Candidates Michele Bachmann, Mitt Romney and Rick Perry go head to head in debate after debate, some that are less than a week apart. (Kevork Djansezian)

I’m all for debates, at least in theory. In a world that covers elections with an attention-deficit media, there are too few opportunities for candidates to delve into the issues at any depth. Debates are one of the few chances for candidates—other than their image-burnishing books or an occasional sit-down on “Meet the Press”—to discuss the important issues of our time in more than 140 characters.

But this early in the campaign season, the debates feel like opportunities to showcase a politician’s ability to grab the spotlight more than his or her breadth and depth of knowledge on an issue. With eight candidates still fighting for attention, their ability to take on everything from immigration to health care to global trade in an hour and a half does little service to the relatively small number of voters paying attention yet. In the debate last week, for instance, Mitt Romney and Rick Perry received most of the air time, and major issues such as education got only two candidates’ responses and just a few minutes’ attention.
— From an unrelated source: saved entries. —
(* ===== verification/XhciRing.v ===== *)
(** Transfer, command and event rings (xhcid/src/xhci/ring.rs, event.rs, the ring
    accesses of xhcid/src/xhci/scheme.rs and irq_reactor.rs).

    [Ring] is the driver's producer: an array of TRBs with an enqueue index and
    a cycle state; [next_index] is the loop of the source, run with fuel.
    [Consumer] is the abstract specification of the other side: the dequeue rule
    that the xHCI specification gives the controller (a TRB is valid when its
    cycle bit equals the consumer cycle state; a link TRB with the toggle bit
    restarts at the pointer and flips that state).  [ring_sim] relates ring and
    consumer to a plain FIFO queue; the theorems show that enqueueing and
    dequeueing implement the queue. *)

From S2P Require Import Prelude UsbSetup XhciTrb.

(** ** The ring *)

Record Ring := mk_ring {
  rg_link : bool;
  rg_trbs : list Trb;
  rg_phys : Z;     (* trbs.physical() *)
  rg_virt : Z;     (* trbs.as_ptr() *)
  rg_i : nat;
  rg_cycle : bool;
}.

Definition with_i (i : nat) (r : Ring) : Ring :=
  mk_ring (rg_link r) (rg_trbs r) (rg_phys r) (rg_virt r) i (rg_cycle r).

Definition with_trbs (l : list Trb) (r : Ring) : Ring :=
  mk_ring (rg_link r) l (rg_phys r) (rg_virt r) (rg_i r) (rg_cycle r).

Definition with_cycle (c : bool) (r : Ring) : Ring :=
  mk_ring (rg_link r) (rg_trbs r) (rg_phys r) (rg_virt r) (rg_i r) c.

Definition TRB_SIZE : Z := 16.

(** [Ring::new]; [alloc] is the DMA allocator of the system: it yields the
    physical and the virtual address of zeroed memory, or an error code. *)
Definition ring_new (alloc : nat → errno + Z * Z) (length : nat) (lnk : bool) : res errno Ring :=
  match alloc length with
  | inl e => Err e
  | inr (phys, virt) => Ok (mk_ring lnk (replicate length zero_trb) phys virt 0 lnk)
  end.

Definition register (r : Ring) : Z :=
  Z.lor (as_u64 (rg_phys r + TRB_SIZE * Z.of_nat (rg_i r))) (of_bool (rg_cycle r)).

(** Runs a builder on [self.trbs[i]]; indexing out of range panics. *)
Definition at_trb (i : nat) (f : trb_prog) (r : Ring) : res Empty_set unit * Ring :=
  match rg_trbs r !! i with
  | None => (Panic, r)
  | Some t => let '(o, t') := f t in (o, with_trbs (<[i := t']> (rg_trbs r)) r)
  end.
#[global] Instance Lp_eq_dec : EqDecision Lp.
Proof. solve_decision. Defined.

Definition PROTO_SPEED_PSIV_MASK : Z := 0x0000000F.
Definition PROTO_SPEED_PSIV_SHIFT : Z := 0.
Definition PROTO_SPEED_PSIE_MASK : Z := 0x00000030.
Definition PROTO_SPEED_PSIE_SHIFT : Z := 4.
Definition PROTO_SPEED_PLT_MASK : Z := 0x000000C0.
Definition PROTO_SPEED_PLT_SHIFT : Z := 6.
Definition PROTO_SPEED_PFD_SHIFT : Z := 8.
Definition PROTO_SPEED_PFD_BIT : Z := Z.shiftl 1 PROTO_SPEED_PFD_SHIFT.
Definition PROTO_SPEED_LP_MASK : Z := 0x0000C000.
Definition PROTO_SPEED_LP_SHIFT : Z := 14.
Definition PROTO_SPEED_PSIM_MASK : Z := 0xFFFF0000.
Definition PROTO_SPEED_PSIM_SHIFT : Z := 16.

Definition psie_code (p : Psie) : Z :=
  match p with Bps => 0 | Kbps => 1 | Mbps => 2 | Gbps => 3 end.

Definition plt_code (p : Plt) : Z :=
  match p with
  | PltSymmetric => 0 | PltReserved => 1 | PltAsymmetricRx => 2 | PltAsymmetricTx => 3
  end.

Definition lp_code (p : Lp) : Z :=
  match p with LpSuperSpeed => 0 | LpSuperSpeedPlus => 1 | LpRsvd2 => 2 | LpRsvd3 => 3 end.

(** [(a & mask) >> shift], truncated to [w] bits. *)
Definition reg_field (w mask shift a : Z) : Z := as_u w (Z.shiftr (Z.land a mask) shift).

Definition psiv (s : ProtocolSpeed) : Z :=
  reg_field 8 PROTO_SPEED_PSIV_MASK PROTO_SPEED_PSIV_SHIFT (ps_a s).

Definition psie_raw (s : ProtocolSpeed) : Z :=
  reg_field 8 PROTO_SPEED_PSIE_MASK PROTO_SPEED_PSIE_SHIFT (ps_a s).

(** The transmutations: two-bit values ([psie_raw_range] for the bounds). *)
Definition psie (s : ProtocolSpeed) : Psie :=
  match psie_raw s with 0 => Bps | 1 => Kbps | 2 => Mbps | _ => Gbps end.

Definition plt_raw (s : ProtocolSpeed) : Z :=
  reg_field 8 PROTO_SPEED_PLT_MASK PROTO_SPEED_PLT_SHIFT (ps_a s).

Definition plt (s : ProtocolSpeed) : Plt :=
  match plt_raw s with
  | 0 => PltSymmetric | 1 => PltReserved | 2 => PltAsymmetricRx | _ => PltAsymmetricTx
  end.

Definition pfd (s : ProtocolSpeed) : bool :=
  Z.land (ps_a s) PROTO_SPEED_PFD_BIT =? PROTO_SPEED_PFD_BIT.

Definition lp_raw (s : ProtocolSpeed) : Z :=
  reg_field 8 PROTO_SPEED_LP_MASK PROTO_SPEED_LP_SHIFT (ps_a s).

Definition lp (s : ProtocolSpeed) : Lp :=
  match lp_raw s with
  | 0 => LpSuperSpeed | 1 => LpSuperSpeedPlus | 2 => LpRsvd2 | _ => LpRsvd3
  end.

Definition psim (s : ProtocolSpeed) : Z :=
  reg_field 16 PROTO_SPEED_PSIM_MASK PROTO_SPEED_PSIM_SHIFT (ps_a s).

Definition is_lowspeed (s : ProtocolSpeed) : bool :=
  (psim s =? 1500) && bool_decide (psie s = Kbps) && negb (pfd s).

Definition is_fullspeed (s : ProtocolSpeed) : bool :=
  (psim s =? 12) && bool_decide (psie s = Mbps) && negb (pfd s).

Definition is_highspeed (s : ProtocolSpeed) : bool :=
  (psim s =? 480) && bool_decide (psie s = Mbps) && negb (pfd s).

Definition is_superspeed_gen1x1 (s : ProtocolSpeed) : bool :=
  (psim s =? 5) && bool_decide (psie s = Gbps) && pfd s && bool_decide (lp s = LpSuperSpeed).

Definition is_superspeedplus_gen2x1 (s : ProtocolSpeed) : bool :=
  (psim s =? 10) && bool_decide (psie s = Gbps) && pfd s && bool_decide (lp s = LpSuperSpeedPlus).

Definition is_superspeedplus_gen1x2 (s : ProtocolSpeed) : bool :=
  (psim s =? 10) && bool_decide (psie s = Gbps) && pfd s && bool_decide (lp s = LpSuperSpeedPlus).

Definition is_superspeedplus_gen2x2 (s : ProtocolSpeed) : bool :=
  (psim s =? 20) && bool_decide (psie s = Gbps) && pfd s && bool_decide (lp s = LpSuperSpeedPlus).

Definition is_superspeed_gen_x (s : ProtocolSpeed) : bool :=
  is_superspeed_gen1x1 s || is_superspeedplus_gen2x1 s || is_superspeedplus_gen1x2 s
  || is_superspeedplus_gen2x2 s.

(** The walk over the capability list.  [None] of the iterator is the null
    pointer; an address is a [u64] and [offset] advances it. *)
Definition ext_caps_next (m : mmio) (base : option Z) : option ((Z * Z) * option Z) :=
  match base with
  | None => None
  | Some current =>
      let reg := m current in
      let capability_id := as_u8 (Z.land reg 0xFF) in
      let next_rel_in_dwords := as_u8 (Z.shiftr (Z.land reg 0xFF00) 8) in
      let next_rel := as_u16 (Z.shiftl next_rel_in_dwords 2) in
      let base' := if negb (next_rel =? 0) then Some (current + next_rel) else None in
      Some ((current, capability_id), base')
  end.

(** All items of the iterator; [None] when [fuel] items were not enough. *)
Fixpoint ext_caps_iter (fuel : nat) (m : mmio) (base : option Z) : option (list (Z * Z)) :=
  match ext_caps_next m base with
  | None => Some []
  | Some (item, base') =>
      match fuel with
      | O => None
      | S fuel => cons item <$> ext_caps_iter fuel m base'
      end
  end.

Definition CapabilityId_SupportedProtocol : Z := 2.

(** A [&SupportedProtoCap] is its address. *)
Record SupportedProtoCap := mk_proto_cap { sp_ptr : Z }.

Definition sp_a (m : mmio) (c : SupportedProtoCap) : Z := m (sp_ptr c).
Definition sp_b (m : mmio) (c : SupportedProtoCap) : Z := m (sp_ptr c + 4).
Definition sp_c (m : mmio) (c : SupportedProtoCap) : Z := m (sp_ptr c + 8).
Definition sp_d (m : mmio) (c : SupportedProtoCap) : Z := m (sp_ptr c + 12).

Definition rev_minor (m : mmio) (c : SupportedProtoCap) : Z := reg_field 8 0x00FF0000 16 (sp_a m c).

Definition rev_major (m : mmio) (c : SupportedProtoCap) : Z := reg_field 8 0xFF000000 24 (sp_a m c).

Definition name_string (m : mmio) (c : SupportedProtoCap) : list Z := le_bytes 4 (sp_b m c).

Definition compat_port_offset (m : mmio) (c : SupportedProtoCap) : Z :=
  reg_field 8 0x000000FF 0 (sp_c m c).

Definition compat_port_count (m : mmio) (c : SupportedProtoCap) : Z :=
  reg_field 8 0x0000FF00 8 (sp_c m c).

(** The half-open range, as its two ends; the sum is a [u8]. *)
Definition compat_port_range (m : mmio) (c : SupportedProtoCap) : Z * Z :=
  (compat_port_offset m c, as_u8 (compat_port_offset m c + compat_port_count m c)).

Definition proto_defined (m : mmio) (c : SupportedProtoCap) : Z :=
  reg_field 16 0x0FFF0000 16 (sp_c m c).

Definition psic (m : mmio) (c : SupportedProtoCap) : Z := reg_field 8 0xF0000000 28 (sp_c m c).

Definition proto_slot_ty (m : mmio) (c : SupportedProtoCap) : Z :=
  reg_field 8 0x0000001F 0 (sp_d m c).

(** The [psic] speed registers that follow the four fixed ones. *)
Definition protocol_speeds (m : mmio) (c : SupportedProtoCap) : list ProtocolSpeed :=
  (λ k, mk_speed (m (sp_ptr c + 16 + 4 * Z.of_nat k))) <$> seq 0 (Z.to_nat (psic m c)).

Definition supported_protocols (caps : list (Z * Z)) : list SupportedProtoCap :=
  omap (λ '(ptr, cap_num),
          if cap_num =? CapabilityId_SupportedProtocol then Some (mk_proto_cap ptr) else None) caps.

Definition range_contains (r : Z * Z) (x : Z) : bool := (fst r <=? x) && (x <? snd r).

Definition supported_protocol (m : mmio) (caps : list (Z * Z)) (port : Z)
    : option SupportedProtoCap :=
  List.find (λ c, range_contains (compat_port_range m c) (as_u8 (port + 1)))
    (supported_protocols caps).

(** [ProtocolSpeed::from_raw] of one row of the default table. *)
Definition speed_row (p : Plt) (fd : bool) (e : Psie) (mantissa : Z) (l : option Lp) (v : Z)
    : ProtocolSpeed :=
  mk_speed
    (Z.lor (Z.lor (Z.lor (Z.lor (Z.lor (Z.shiftl (plt_code p) PROTO_SPEED_PLT_SHIFT)
        (Z.shiftl (of_bool fd) PROTO_SPEED_PFD_SHIFT))
        (Z.shiftl (psie_code e) PROTO_SPEED_PSIE_SHIFT))
        (Z.shiftl mantissa PROTO_SPEED_PSIM_SHIFT))
        (match l with Some l => Z.shiftl (lp_code l) PROTO_SPEED_LP_SHIFT | None => 0 end))
        (Z.shiftl v PROTO_SPEED_PSIV_SHIFT)).

Definition DEFAULT_SUPP_PROTO_SPEEDS : list ProtocolSpeed :=
  [ speed_row PltSymmetric false Mbps 12 None 1;
    speed_row PltSymmetric false Kbps 1500 None 2;
    speed_row PltSymmetric false Mbps 480 None 3;
    speed_row PltSymmetric true Gbps 5 (Some LpSuperSpeed) 4;
    speed_row PltSymmetric true Gbps 10 (Some LpSuperSpeedPlus) 5;
    speed_row PltSymmetric true Gbps 10 (Some LpSuperSpeedPlus) 6;
    speed_row PltSymmetric true Gbps 20 (Some LpSuperSpeedPlus) 7 ].

Definition supported_protocol_speeds (m : mmio) (caps : list (Z * Z)) (port : Z)
    : list ProtocolSpeed :=
  match supported_protocol m caps port with
  | Some supp_proto =>
      if negb (psic m supp_proto =? 0) then protocol_speeds m supp_proto
      else DEFAULT_SUPP_PROTO_SPEEDS
  | None => DEFAULT_SUPP_PROTO_SPEEDS
  end.

Definition lookup_psiv (m : mmio) (caps : list (Z * Z)) (port v : Z) : option ProtocolSpeed :=
  List.find (λ s, psiv s =? v) (supported_protocol_speeds m caps port).

(** ** Endpoint context values *)

(** [u8::leading_zeros]. *)
Definition leading_zeros8 (x : Z) : Z := if x =? 0 then 8 else 7 - Z.log2 x.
Some of it is the candidates’ fault. They outright ignore the underlying issue raised in moderators’ questions. They use other queries to return back to their pet issues. In some cases, they use their allotted time to attack their opponents, rather than lay out their position and fairly draw comparisons to their peers. In others, they engage in such an obvious display of groupthink that it’s impossible to tell them apart.

But even if the candidates were demonstrating real leadership in the debates—putting forward distinctive solutions, calling into question their opponents’ extreme views, reflecting carefully on specifics for reform rather than surface-level talking points—the debate system itself is severely flawed. It is not possible to address the major issues of our time in one-minute answers or 30-second rebuttals. Yes, there are upcoming debates that will focus solely on the economy, for instance. But even if that is the most critical issue in today’s world, why not carve out some of these early season debates for other subjects as well? Is it too much to ask for the candidates to spend an hour or so debating education, and a week later take an hour and a half to discuss climate change?

Maybe so. It’s doubtful the TV ratings would be high, after all, if only a single issue is addressed. But if there’s going to be so many debates, why not use some of these early season discussions for the candidates to hone their positions on major issues with a more robust and in-depth format? We should expect more of the leaders who participate to rise above the grandstanding and use these opportunities to engage in vigorous and specific debate. But we can only expect so much if the system is set up against them.